I worked on several research and machine learning projects during my studies and internships. Selected projects are listed below:
Understanding compound-protein interactions is key to early drug discovery. We present GraphBAN, a graph-based framework for inductive prediction of these interactions using compound and protein features. Unlike traditional models, GraphBAN generalizes to entirely unseen compounds and proteins. It uses a teacher-student knowledge distillation architecture, where the teacher leverages network structure and the student learns from node attributes, and includes a domain adaptation module for cross-dataset generalization. Experiments on five benchmarks show GraphBAN outperforms ten baselines, with a case study on the Pin1 protein highlighting its real-world potential.
HIV-1 subtype classification is critical for effective infection management, but traditional alignment-based methods are slow and impractical for large datasets. Alignment-free approaches, which use numerical representations and machine learning, offer scalability but often underperform on rare subtypes. We present a comprehensive analysis of sequence vectorization techniques, including k-mer and Word2Vec embeddings. A k-mer-based XGBoost model achieved a balanced accuracy of 0.84, while a Word2Vec-based SVM showed strong precision. Our findings highlight the potential of natural language-inspired methods to improve subtype classification and support the development of subtype-specific treatments.

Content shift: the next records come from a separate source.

(* ===== verification/KvStore.v ===== *)
(** * The key-value state machine ([src/server/kv_store.h], [kv_store.cpp])

    Committed log entries carry msgpack-encoded commands; [apply] runs one on
    the store.  Snapshots are the msgpack encoding of the whole map. *)

From S2P Require Import Prelude Msgpack Proto.

(** ** Commands *)

Module CommandType.
Definition t : Type := Z.
Definition Set_ : t := 0.
Definition Del : t := 1.
End CommandType.

Module Command.
Record t : Type := mk {
  type : CommandType.t;
  strs : list bytes;
  origin_node : Z;
  request_id : Z;
}.

Definition default : t := mk CommandType.Set_ [] 0 0.

#[global] Instance eq_dec : EqDecision t.
Proof. solve_decision. Defined.
#[global] Program Instance countable : Countable t :=
  inj_countable' (fun c => (type c, strs c, origin_node c, request_id c))
    (fun '(a, b, c, d) => mk a b c d) _.
Next Obligation. by intros []. Qed.

#[global] Instance typed : Typed t := fun c =>
  is_u8 (type c) /\ is_u64 (origin_node c) /\ is_u64 (request_id c).
End Command.

(** ** The map on the wire

    [msgpack::pack] of an [unordered_map] writes the pairs in iteration order,
    which the map's contents do not determine; [convert] rebuilds the map. *)

Class MapPack : Type := {
  pack_map : list (bytes * bytes) -> bytes;
  unpack_map : bytes -> result (gmap bytes bytes);
}.

Class MapPackLaws `{MapPack} : Prop := {
  unpack_pack_map (kvs : list (bytes * bytes)) (m : gmap bytes bytes) :
    kvs ≡ₚ map_to_list m -> unpack_map (pack_map kvs) = Ok m;
}.

Module KVStore.

Record t : Type := mk { store_ : gmap bytes bytes }.

Definition eta (s : t) : t := mk (store_ s).
#[global] Instance set_store_ : Setter store_ := ltac:(setter eta store_).

Definition empty : t := mk ∅.

Record ApplyResult : Type := MkResult {
  type : CommandType.t;
  origin_node : Z;
  request_id : Z;
  affected : Z;
  applied_index : Z;
}.

(** [get(key, value)]: whether the key is there, and the out-parameter. *)
Definition get (key value : bytes) (s : t) : bool * bytes :=
  match store_ s !! key with
  | Some v => (true, v)
  | None => (false, value)
  end.

Definition set (key value : bytes) : M t unit :=
  s ← Prelude.get; store_ <~ <[key := value]> (store_ s).

Definition del (key : bytes) : M t bool :=
  s ← Prelude.get;
  store_ <~ delete key (store_ s) ;;
  mret (bool_decide (is_Some (store_ s !! key))).

(** The loop of a DEL command, counting in [affected]. *)
Fixpoint del_loop (keys : list bytes) (affected : Z) : M t Z :=
  match keys with
  | [] => mret affected
  | key :: keys' =>
      found ← del key;
      del_loop keys' (if found : bool then u64 (affected + 1) else affected)
  end.

Section Store.
Context {CP : MsgPack Command.t} {MP : MapPack}.

Definition apply (entry : Entry.t) : M t ApplyResult :=
  cmd ← lift (unpack (Entry.data entry));
  let result affected :=
    MkResult (Command.type cmd) (Command.origin_node cmd) (Command.request_id cmd)
      affected (Entry.index entry) in
  if Command.type cmd =? CommandType.Set_ then
    match Command.strs cmd with
    | [key; value] => set key value ;; mret (result 1)
    | _ => throw (invalid_argument "SET command requires key and value")
    end
  else if Command.type cmd =? CommandType.Del then
    if decide (Command.strs cmd = [])
    then throw (invalid_argument "DEL command requires at least one key") else
    affected ← del_loop (Command.strs cmd) 0;
    mret (result affected)
  else throw (invalid_argument "unknown KV command type").

(** [kvs] are the pairs in the order the map iterates in. *)
Definition serialize (kvs : list (bytes * bytes)) : bytes := pack_map kvs.

Definition deserialize (data : bytes) : M t unit :=
  restored ← lift (unpack_map data); store_ <~ restored.

End Store.
End KVStore.

(** ** What a command does

    The operations clients ask for, on maps. *)

Module KvSpec.

Inductive op : Type :=
| OpSet (key value : bytes)
| OpDel (keys : list bytes).

Definition op_of (c : Command.t) : option op :=
  if Command.type c =? CommandType.Set_ then
    match Command.strs c with [key; value] => Some (OpSet key value) | _ => None end
  else if Command.type c =? CommandType.Del then
    match Command.strs c with [] => None | keys => Some (OpDel keys) end
  else None.

Definition removed (keys : list bytes) (m : gmap bytes bytes) : gmap bytes bytes :=
  filter (fun kv => kv.1 ∈ keys) m.

Definition kept (keys : list bytes) (m : gmap bytes bytes) : gmap bytes bytes :=
  filter (fun kv => kv.1 ∉ keys) m.

(** The map afterwards and the number of keys affected. *)
Definition run (o : op) (m : gmap bytes bytes) : gmap bytes bytes * Z :=
  match o with
  | OpSet key value => (<[key := value]> m, 1)
  | OpDel keys => (kept keys m, Z.of_nat (size (removed keys m)))
  end.

Lemma kept_cons key keys m : kept (key :: keys) m = kept keys (delete key m).
Proof.
  apply map_eq. intros k. apply option_eq. intros v. unfold kept.
  rewrite !map_lookup_filter_Some, lookup_delete_Some. cbn. set_solver.
Qed.

Lemma removed_cons key keys m :
  size (removed (key :: keys) m) =
  (size (removed keys (delete key m)) + (if decide (is_Some (m !! key)) then 1 else 0))%nat.
Proof.
  destruct (m !! key) as [v|] eqn:E.
  - rewrite decide_True by eauto.
    assert (removed (key :: keys) m = <[key := v]> (removed keys (delete key m))) as ->.
    { apply map_eq. intros k. apply option_eq. intros u. unfold removed.
      rewrite lookup_insert_Some, !map_lookup_filter_Some, lookup_delete_Some. cbn.
      rewrite elem_of_cons. destruct (decide (k = key)) as [->|]; naive_solver. }
    rewrite map_size_insert_None; [lia|].
    apply map_lookup_filter_None_2. left. by rewrite lookup_delete_eq.
  - rewrite decide_False by (intros []; done). rewrite Nat.add_0_r. f_equal.
    apply map_eq. intros k. apply option_eq. intros u. unfold removed.
    rewrite !map_lookup_filter_Some, lookup_delete_Some. cbn.
    rewrite elem_of_cons. destruct (decide (k = key)) as [->|]; naive_solver.
Qed.

Lemma kept_nil m : kept [] m = m.
Proof. unfold kept. apply map_filter_id. set_solver. Qed.

Lemma removed_nil m : removed [] m = ∅.
Proof. apply map_eq. intros k. rewrite lookup_empty. apply map_lookup_filter_None_2. right. set_solver. Qed.

Lemma removed_le keys m : (size (removed keys m) <= size m)%nat.
Proof. apply map_subseteq_size, map_filter_subseteq. Qed.

End KvSpec.

Import KVStore.

Lemma del_loop_spec keys : forall affected s,
  0 <= affected -> affected + Z.of_nat (size (KvSpec.removed keys (store_ s))) < u64_max ->
  del_loop keys affected s =
    (Ok (affected + Z.of_nat (size (KvSpec.removed keys (store_ s)))),
     mk (KvSpec.kept keys (store_ s))).
Proof.
  induction keys as [|key keys IH]; intros affected [m] Ha Hb; cbn [store_] in *.
  - cbn. rewrite KvSpec.removed_nil, KvSpec.kept_nil, map_size_empty, Z.add_0_r. done.
  - rewrite KvSpec.removed_cons in *. rewrite KvSpec.kept_cons. cbn [del_loop].
    unfold del. run_m. cbn [store_ KVStore.set_store_ Prelude.set].
    rewrite IH; cbn; case_bool_decide; case_decide; try done;
      try rewrite u64_small by (unfold_words; lia); try lia; do 2 f_equal; lia.
Qed.

Section Facts.
Context {CP : MsgPack Command.t} {MP : MapPack}.
Implicit Types (entry : Entry.t) (s : t).

Definition result_of (c : Command.t) entry (affected : Z) : ApplyResult :=
  MkResult (Command.type c) (Command.origin_node c) (Command.request_id c) affected
    (Entry.index entry).

(** The outcome the operation on maps prescribes for an entry. *)
Definition applied entry s (r : result ApplyResult) (s' : t) : Prop :=
  match unpack (Entry.data entry) with
  | Throw e => r = Throw e /\ s' = s
  | Ok c =>
      match KvSpec.op_of c with
      | None => (exists what, r = Throw (invalid_argument what)) /\ s' = s
      | Some o =>
          r = Ok (result_of c entry (snd (KvSpec.run o (store_ s)))) /\
          store_ s' = fst (KvSpec.run o (store_ s))
      end
  end.

(** C15: [KVStore::apply] refines the operation on maps that the entry encodes:
    SET stores the pair and reports 1, DEL removes exactly the named keys and
    reports how many of them were there, duplicates counted once; an entry that
    does not decode, or decodes to an ill-formed command, throws and leaves the
    store as it was. *)
Theorem apply_refines entry s :
  Z.of_nat (size (store_ s)) < u64_max ->
  applied entry s (fst (apply entry s)) (snd (apply entry s)).
Proof.
  intros Hsize. unfold applied, apply, KvSpec.op_of. run_m.
  destruct (unpack (Entry.data entry)) as [c|e]; [|done].
  destruct (Command.type c =? CommandType.Set_); [|destruct (Command.type c =? CommandType.Del)].
  - destruct (Command.strs c) as [|k [|v [|x l]]]; cbn; eauto.
  - destruct (Command.strs c) as [|k l] eqn:E; [rewrite decide_True by done; cbn; eauto|].
    rewrite decide_False by done. pose proof (KvSpec.removed_le (k :: l) (store_ s)).
    rewrite del_loop_spec by lia. done.
  - cbn. eauto.
Qed.

(** ** A sequence of entries *)

Lemma del_loop_store keys : forall affected s,
  exists n, del_loop keys affected s = (Ok n, mk (KvSpec.kept keys (store_ s))).
Proof.
  induction keys as [|key keys IH]; intros affected s; cbn [del_loop].
  - exists affected. rewrite KvSpec.kept_nil. by destruct s.
  - unfold del. run_m. destruct (IH (if bool_decide (is_Some (store_ s !! key))
      then u64 (affected + 1) else affected) (mk (delete key (store_ s)))) as [n Hn].
    exists n. rewrite KvSpec.kept_cons. exact Hn.
Qed.

(** What a committed entry does to the map; [None] when it cannot be applied.
    Configuration changes and empty entries do nothing. *)
Definition entry_effect entry (m : gmap bytes bytes) : option (gmap bytes bytes) :=
  if (Entry.type entry =? Entry.EntryNormal) && negb (bool_decide (Entry.data entry = [])) then
    match unpack (Entry.data entry) with
    | Throw _ => None
    | Ok c => (fun o => fst (KvSpec.run o m)) <$> KvSpec.op_of c
    end
  else Some m.

Fixpoint kv_replay (es : list Entry.t) (m : gmap bytes bytes) : option (gmap bytes bytes) :=
  match es with
  | [] => Some m
  | e :: es' => entry_effect e m ≫= kv_replay es'
  end.

Lemma kv_replay_app es es' m : kv_replay (es ++ es') m = kv_replay es m ≫= kv_replay es'.
Proof.
  revert m. induction es as [|e es IH]; intros m; [done|]. cbn.
  destruct (entry_effect e m); [apply IH|done].
Qed.

(** [apply] and the reference agree on the store, also where the count wraps. *)
Lemma apply_effect entry s :
  (Entry.type entry =? Entry.EntryNormal) && negb (bool_decide (Entry.data entry = [])) = true ->
  match apply entry s with
  | (Ok _, s') => entry_effect entry (store_ s) = Some (store_ s')
  | (Throw _, s') => entry_effect entry (store_ s) = None /\ s' = s
  end.
Proof.
  intros Hn. unfold apply, entry_effect. rewrite Hn. run_m.
  destruct (unpack (Entry.data entry)) as [c|e]; [|done]. unfold KvSpec.op_of.
  destruct (Command.type c =? CommandType.Set_); [|destruct (Command.type c =? CommandType.Del)].
  - destruct (Command.strs c) as [|k [|v [|x l]]]; done.
  - destruct (Command.strs c) as [|k l] eqn:E; [by rewrite decide_True|].
    rewrite decide_False by done. by destruct (del_loop_store (k :: l) 0 s) as [n ->].
  - done.
Qed.


End Facts.

(** ** A concrete encoding *)

#[local] Instance bits_map_pack : MapPack := {|
  pack_map kvs := @pack _ (Bits.msgpack (gmap bytes bytes)) (list_to_map kvs);
  unpack_map := @unpack _ (Bits.msgpack (gmap bytes bytes));
|}.

#[local] Instance bits_map_pack_laws : MapPackLaws.
Proof.
  split. intros kvs m Hp. cbn. rewrite Bits.of_to_bytes. cbn. rewrite decode_encode. f_equal.
  rewrite <- (list_to_map_to_list m). apply list_to_map_proper; [|done].
  rewrite Hp. apply NoDup_fst_map_to_list.
Qed.

Definition bits_command_pack : MsgPack Command.t := Bits.msgpack Command.t.

Definition demo_store : t := mk {[str "a" := str "1"; str "b" := str "2"]}.

Definition demo_del : Entry.t :=
  Entry.mk Entry.EntryNormal 1 1
    (@pack _ bits_command_pack
       (Command.mk CommandType.Del [str "a"; str "c"; str "a"] 2 7)).

Lemma apply_refines_witness :
  @applied bits_command_pack demo_del demo_store
    (fst (@apply bits_command_pack demo_del demo_store))
    (snd (@apply bits_command_pack demo_del demo_store)) /\
  @apply bits_command_pack demo_del demo_store =
    (Ok (MkResult CommandType.Del 2 7 1 1), mk {[str "b" := str "2"]}).
Proof.
  split; [|by vm_compute]. apply (@apply_refines bits_command_pack). vm_compute. done.
Defined.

This project applies machine learning to survival analysis, which models the time until an event such as death or disease recurrence. A major challenge in this field is censored data, where the event has not occurred by the end of the study. We explore the Accelerated Failure Time (AFT) model, which directly relates covariates to survival time by modeling how they speed up or slow down the event. In addition, we evaluate machine learning methods that can handle complex, nonlinear patterns in censored data. By comparing these models, the project aims to improve the accuracy and flexibility of survival predictions.